The answer must consist only of the lines from the line with "gl ← _gameLoop x.2;" to the line with "cbn [_gameLoop app_chat", both included, exactly as they stand below.
___
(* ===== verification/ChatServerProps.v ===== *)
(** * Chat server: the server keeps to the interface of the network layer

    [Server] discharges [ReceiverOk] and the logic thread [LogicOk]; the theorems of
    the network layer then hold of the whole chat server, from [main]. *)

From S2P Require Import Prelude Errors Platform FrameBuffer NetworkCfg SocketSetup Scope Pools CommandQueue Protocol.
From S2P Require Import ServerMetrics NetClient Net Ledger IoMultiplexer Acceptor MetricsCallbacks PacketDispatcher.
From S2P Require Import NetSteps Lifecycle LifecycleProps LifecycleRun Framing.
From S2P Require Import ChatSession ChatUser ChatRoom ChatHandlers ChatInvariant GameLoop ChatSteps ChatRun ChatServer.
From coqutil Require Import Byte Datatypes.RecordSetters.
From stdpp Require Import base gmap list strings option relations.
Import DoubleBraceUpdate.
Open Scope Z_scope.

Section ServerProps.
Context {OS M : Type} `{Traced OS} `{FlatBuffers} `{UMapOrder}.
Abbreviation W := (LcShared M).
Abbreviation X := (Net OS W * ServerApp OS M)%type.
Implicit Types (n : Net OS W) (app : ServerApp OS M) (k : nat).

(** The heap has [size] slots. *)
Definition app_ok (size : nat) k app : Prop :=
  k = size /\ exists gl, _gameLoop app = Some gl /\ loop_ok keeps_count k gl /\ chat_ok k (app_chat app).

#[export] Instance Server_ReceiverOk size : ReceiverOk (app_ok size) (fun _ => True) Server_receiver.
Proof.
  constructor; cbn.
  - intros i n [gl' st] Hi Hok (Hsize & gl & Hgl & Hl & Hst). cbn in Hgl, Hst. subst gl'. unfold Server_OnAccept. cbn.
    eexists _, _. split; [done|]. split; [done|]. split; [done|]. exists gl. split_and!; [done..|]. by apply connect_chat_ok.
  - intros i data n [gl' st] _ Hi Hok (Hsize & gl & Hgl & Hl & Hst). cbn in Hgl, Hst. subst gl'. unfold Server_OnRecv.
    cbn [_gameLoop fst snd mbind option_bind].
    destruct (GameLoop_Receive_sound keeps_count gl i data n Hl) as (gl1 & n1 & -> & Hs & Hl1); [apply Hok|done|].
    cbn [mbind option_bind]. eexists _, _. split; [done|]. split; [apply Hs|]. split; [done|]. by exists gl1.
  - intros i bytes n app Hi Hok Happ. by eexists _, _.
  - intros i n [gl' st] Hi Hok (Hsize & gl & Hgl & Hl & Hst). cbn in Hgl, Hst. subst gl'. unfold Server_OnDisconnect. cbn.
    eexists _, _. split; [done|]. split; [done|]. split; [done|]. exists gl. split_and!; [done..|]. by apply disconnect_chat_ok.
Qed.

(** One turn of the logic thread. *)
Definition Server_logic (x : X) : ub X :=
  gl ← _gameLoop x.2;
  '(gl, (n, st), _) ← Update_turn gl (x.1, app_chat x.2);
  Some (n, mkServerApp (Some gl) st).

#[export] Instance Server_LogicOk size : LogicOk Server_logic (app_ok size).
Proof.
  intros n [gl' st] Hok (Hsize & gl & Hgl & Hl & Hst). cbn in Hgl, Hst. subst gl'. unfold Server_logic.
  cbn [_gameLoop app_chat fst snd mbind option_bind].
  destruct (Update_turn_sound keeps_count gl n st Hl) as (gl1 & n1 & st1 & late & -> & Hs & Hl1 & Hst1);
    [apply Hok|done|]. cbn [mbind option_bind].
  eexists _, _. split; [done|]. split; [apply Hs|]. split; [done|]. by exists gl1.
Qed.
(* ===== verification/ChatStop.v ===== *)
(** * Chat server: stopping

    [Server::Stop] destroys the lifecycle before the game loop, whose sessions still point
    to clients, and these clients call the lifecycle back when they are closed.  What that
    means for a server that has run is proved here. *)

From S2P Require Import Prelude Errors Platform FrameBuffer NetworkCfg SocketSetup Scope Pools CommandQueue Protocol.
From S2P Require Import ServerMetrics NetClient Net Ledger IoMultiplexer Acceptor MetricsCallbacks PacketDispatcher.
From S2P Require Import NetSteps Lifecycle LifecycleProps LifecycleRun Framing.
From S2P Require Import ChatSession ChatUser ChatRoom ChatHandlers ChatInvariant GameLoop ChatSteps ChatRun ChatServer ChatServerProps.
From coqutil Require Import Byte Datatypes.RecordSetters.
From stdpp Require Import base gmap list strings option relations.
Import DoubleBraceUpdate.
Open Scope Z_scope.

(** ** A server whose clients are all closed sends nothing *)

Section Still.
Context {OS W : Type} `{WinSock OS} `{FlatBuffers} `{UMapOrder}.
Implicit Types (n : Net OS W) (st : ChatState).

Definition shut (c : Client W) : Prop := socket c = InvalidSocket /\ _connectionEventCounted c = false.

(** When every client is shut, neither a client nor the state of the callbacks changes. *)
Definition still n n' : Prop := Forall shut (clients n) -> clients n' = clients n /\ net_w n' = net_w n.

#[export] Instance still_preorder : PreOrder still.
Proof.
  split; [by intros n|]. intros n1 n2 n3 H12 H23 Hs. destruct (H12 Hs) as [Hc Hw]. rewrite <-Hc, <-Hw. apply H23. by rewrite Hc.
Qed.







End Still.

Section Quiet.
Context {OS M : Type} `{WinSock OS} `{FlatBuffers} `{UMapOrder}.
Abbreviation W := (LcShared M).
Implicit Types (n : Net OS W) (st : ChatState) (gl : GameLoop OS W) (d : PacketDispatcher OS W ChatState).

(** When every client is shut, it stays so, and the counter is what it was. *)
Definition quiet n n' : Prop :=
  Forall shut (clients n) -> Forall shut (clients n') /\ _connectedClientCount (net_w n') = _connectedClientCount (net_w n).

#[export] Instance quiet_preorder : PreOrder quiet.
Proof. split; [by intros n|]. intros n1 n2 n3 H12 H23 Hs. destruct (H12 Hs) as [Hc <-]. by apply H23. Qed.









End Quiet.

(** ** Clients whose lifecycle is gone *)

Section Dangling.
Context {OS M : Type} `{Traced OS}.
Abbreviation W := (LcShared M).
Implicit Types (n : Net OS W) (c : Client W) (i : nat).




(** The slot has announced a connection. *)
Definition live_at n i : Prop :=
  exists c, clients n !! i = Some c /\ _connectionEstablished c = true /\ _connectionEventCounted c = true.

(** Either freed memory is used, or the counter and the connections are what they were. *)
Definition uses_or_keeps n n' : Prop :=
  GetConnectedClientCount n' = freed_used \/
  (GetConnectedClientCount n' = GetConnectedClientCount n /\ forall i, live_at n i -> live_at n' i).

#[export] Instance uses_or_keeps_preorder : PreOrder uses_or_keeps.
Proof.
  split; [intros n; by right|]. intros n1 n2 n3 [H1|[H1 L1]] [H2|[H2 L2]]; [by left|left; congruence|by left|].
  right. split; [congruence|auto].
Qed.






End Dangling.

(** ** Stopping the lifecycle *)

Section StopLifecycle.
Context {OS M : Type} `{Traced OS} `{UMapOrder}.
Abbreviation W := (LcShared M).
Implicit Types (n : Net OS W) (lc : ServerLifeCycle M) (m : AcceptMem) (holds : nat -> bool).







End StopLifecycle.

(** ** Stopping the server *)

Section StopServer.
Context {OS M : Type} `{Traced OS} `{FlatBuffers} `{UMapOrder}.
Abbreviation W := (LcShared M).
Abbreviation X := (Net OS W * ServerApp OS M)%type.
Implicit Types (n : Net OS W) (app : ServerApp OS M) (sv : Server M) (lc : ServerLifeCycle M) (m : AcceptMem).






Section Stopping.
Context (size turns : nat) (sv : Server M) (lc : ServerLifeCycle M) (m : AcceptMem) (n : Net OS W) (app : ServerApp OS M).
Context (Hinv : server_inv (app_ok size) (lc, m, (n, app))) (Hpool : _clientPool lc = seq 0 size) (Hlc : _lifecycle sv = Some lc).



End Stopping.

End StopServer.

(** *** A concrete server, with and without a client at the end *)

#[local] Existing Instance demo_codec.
___
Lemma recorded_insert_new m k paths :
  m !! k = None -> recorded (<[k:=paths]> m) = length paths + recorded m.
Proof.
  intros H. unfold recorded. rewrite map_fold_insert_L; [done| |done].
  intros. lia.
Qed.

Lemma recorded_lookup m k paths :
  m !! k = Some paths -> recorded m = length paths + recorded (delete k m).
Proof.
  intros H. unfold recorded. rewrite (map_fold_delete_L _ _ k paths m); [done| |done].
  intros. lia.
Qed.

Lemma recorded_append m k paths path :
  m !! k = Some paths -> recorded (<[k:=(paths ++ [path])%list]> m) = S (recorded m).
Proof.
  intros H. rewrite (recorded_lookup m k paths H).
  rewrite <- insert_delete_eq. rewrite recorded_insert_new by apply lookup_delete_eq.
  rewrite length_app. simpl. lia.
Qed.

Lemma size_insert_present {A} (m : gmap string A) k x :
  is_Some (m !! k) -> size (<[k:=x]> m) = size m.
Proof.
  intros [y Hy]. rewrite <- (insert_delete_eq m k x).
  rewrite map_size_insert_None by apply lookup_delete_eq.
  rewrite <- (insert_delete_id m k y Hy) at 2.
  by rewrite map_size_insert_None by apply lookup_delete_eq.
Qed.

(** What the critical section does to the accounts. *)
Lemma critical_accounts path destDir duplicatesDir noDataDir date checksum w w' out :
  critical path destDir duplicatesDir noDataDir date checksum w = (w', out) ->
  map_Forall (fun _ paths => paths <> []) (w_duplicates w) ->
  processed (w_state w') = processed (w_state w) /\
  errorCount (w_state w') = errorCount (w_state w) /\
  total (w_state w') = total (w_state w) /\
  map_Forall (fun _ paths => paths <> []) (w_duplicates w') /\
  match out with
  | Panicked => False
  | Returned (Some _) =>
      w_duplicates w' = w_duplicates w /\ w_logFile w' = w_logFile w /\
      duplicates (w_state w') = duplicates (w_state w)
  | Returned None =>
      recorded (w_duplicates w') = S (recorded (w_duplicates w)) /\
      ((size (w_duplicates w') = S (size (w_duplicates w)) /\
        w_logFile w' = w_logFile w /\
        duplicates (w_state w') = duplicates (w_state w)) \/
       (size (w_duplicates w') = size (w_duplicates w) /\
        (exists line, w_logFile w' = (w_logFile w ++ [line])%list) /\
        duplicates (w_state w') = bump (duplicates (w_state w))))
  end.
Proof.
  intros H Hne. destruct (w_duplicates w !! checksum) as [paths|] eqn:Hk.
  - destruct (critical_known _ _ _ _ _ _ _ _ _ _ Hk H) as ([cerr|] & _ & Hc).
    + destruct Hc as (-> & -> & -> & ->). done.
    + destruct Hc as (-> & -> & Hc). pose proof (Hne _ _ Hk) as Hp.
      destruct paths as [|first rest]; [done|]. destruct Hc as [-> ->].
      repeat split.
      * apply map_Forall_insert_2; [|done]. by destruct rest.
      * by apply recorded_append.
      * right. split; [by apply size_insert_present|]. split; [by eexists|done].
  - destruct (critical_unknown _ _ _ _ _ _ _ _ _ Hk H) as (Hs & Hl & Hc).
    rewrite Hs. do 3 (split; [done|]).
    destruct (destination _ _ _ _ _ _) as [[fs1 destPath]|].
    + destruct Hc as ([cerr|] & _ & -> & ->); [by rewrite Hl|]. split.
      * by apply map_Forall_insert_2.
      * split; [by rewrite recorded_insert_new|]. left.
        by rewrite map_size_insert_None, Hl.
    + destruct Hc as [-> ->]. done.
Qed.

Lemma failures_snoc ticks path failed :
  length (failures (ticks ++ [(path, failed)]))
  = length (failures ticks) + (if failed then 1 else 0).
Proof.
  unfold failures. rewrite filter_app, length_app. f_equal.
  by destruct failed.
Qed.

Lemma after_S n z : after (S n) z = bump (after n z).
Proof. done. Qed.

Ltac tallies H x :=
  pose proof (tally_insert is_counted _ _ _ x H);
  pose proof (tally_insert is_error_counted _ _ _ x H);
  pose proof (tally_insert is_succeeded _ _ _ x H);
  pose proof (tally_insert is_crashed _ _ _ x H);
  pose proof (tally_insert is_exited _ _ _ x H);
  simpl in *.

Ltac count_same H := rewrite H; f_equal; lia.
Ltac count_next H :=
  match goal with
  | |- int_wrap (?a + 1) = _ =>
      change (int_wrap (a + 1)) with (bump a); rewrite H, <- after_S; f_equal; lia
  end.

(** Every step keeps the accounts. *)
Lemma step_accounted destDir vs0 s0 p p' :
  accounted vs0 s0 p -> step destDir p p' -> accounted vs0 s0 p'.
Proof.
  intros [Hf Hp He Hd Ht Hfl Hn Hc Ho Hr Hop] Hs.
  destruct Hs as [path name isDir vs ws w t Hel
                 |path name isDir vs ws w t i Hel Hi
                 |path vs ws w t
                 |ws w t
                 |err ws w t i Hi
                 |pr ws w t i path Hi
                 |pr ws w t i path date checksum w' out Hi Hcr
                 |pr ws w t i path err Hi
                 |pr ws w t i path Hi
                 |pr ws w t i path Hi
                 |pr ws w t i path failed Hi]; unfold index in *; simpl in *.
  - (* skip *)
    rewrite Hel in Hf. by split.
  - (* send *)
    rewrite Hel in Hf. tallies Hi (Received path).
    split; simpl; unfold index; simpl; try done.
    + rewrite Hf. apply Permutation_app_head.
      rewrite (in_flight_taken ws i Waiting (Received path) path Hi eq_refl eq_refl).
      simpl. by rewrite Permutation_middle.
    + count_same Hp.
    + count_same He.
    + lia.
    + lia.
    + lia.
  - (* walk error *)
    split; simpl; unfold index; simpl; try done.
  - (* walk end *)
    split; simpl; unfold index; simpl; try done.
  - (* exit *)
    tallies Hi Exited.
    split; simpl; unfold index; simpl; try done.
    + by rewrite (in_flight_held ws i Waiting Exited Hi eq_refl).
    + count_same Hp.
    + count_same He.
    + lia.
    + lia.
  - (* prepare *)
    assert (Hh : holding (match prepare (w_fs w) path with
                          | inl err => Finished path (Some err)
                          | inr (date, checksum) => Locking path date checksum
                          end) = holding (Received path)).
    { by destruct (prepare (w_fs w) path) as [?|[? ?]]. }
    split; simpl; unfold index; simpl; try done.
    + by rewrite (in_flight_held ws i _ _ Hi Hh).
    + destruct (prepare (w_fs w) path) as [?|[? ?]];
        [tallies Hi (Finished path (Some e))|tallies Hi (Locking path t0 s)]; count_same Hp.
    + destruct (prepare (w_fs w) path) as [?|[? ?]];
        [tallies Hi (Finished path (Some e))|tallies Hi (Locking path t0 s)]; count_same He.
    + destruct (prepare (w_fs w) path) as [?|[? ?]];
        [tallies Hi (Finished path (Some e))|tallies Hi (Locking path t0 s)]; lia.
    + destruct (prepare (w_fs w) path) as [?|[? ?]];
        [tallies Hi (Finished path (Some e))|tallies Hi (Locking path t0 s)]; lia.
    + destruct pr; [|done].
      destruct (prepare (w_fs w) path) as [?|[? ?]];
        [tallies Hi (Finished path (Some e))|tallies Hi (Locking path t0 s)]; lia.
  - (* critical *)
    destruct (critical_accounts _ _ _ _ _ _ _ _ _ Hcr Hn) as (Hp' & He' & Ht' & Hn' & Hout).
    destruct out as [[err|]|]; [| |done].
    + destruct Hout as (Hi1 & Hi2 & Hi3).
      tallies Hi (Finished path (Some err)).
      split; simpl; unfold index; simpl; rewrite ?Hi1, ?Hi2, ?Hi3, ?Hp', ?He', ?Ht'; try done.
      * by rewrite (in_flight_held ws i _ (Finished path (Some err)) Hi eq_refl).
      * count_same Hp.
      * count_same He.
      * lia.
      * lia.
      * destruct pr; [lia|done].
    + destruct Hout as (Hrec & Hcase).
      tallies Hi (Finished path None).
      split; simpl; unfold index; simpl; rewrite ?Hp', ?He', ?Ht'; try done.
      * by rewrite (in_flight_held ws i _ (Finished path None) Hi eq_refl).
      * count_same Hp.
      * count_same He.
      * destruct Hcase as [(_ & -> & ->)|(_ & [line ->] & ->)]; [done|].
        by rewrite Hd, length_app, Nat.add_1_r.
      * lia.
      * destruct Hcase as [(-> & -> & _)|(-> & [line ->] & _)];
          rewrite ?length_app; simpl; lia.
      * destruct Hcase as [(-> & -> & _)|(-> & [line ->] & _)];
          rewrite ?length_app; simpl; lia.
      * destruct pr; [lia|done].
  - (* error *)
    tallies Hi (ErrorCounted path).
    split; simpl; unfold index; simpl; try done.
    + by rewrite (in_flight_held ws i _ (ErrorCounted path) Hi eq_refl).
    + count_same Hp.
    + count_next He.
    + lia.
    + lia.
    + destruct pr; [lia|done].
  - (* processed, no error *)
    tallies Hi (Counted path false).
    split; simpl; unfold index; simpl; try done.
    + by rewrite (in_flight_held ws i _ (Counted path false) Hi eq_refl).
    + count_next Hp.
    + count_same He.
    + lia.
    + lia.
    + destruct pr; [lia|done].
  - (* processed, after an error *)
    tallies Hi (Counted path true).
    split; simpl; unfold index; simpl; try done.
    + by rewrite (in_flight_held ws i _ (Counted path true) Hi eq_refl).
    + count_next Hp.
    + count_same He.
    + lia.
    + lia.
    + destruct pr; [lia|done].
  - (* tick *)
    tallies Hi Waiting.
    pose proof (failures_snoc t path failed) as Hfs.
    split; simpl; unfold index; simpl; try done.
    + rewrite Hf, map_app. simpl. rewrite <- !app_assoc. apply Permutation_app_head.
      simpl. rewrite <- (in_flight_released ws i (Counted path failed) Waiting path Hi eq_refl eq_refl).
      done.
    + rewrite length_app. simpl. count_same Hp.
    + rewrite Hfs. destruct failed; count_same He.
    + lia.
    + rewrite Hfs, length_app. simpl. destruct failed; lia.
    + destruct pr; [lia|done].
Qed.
___
__Completed task__.
  gl ← _gameLoop x.2;
  '(gl, (n, st), _) ← Update_turn gl (x.1, app_chat x.2);
  Some (n, mkServerApp (Some gl) st).

#[export] Instance Server_LogicOk size : LogicOk Server_logic (app_ok size).
Proof.
  intros n [gl' st] Hok (Hsize & gl & Hgl & Hl & Hst). cbn in Hgl, Hst. subst gl'. unfold Server_logic.
  cbn [_gameLoop app_chat fst snd mbind option_bind].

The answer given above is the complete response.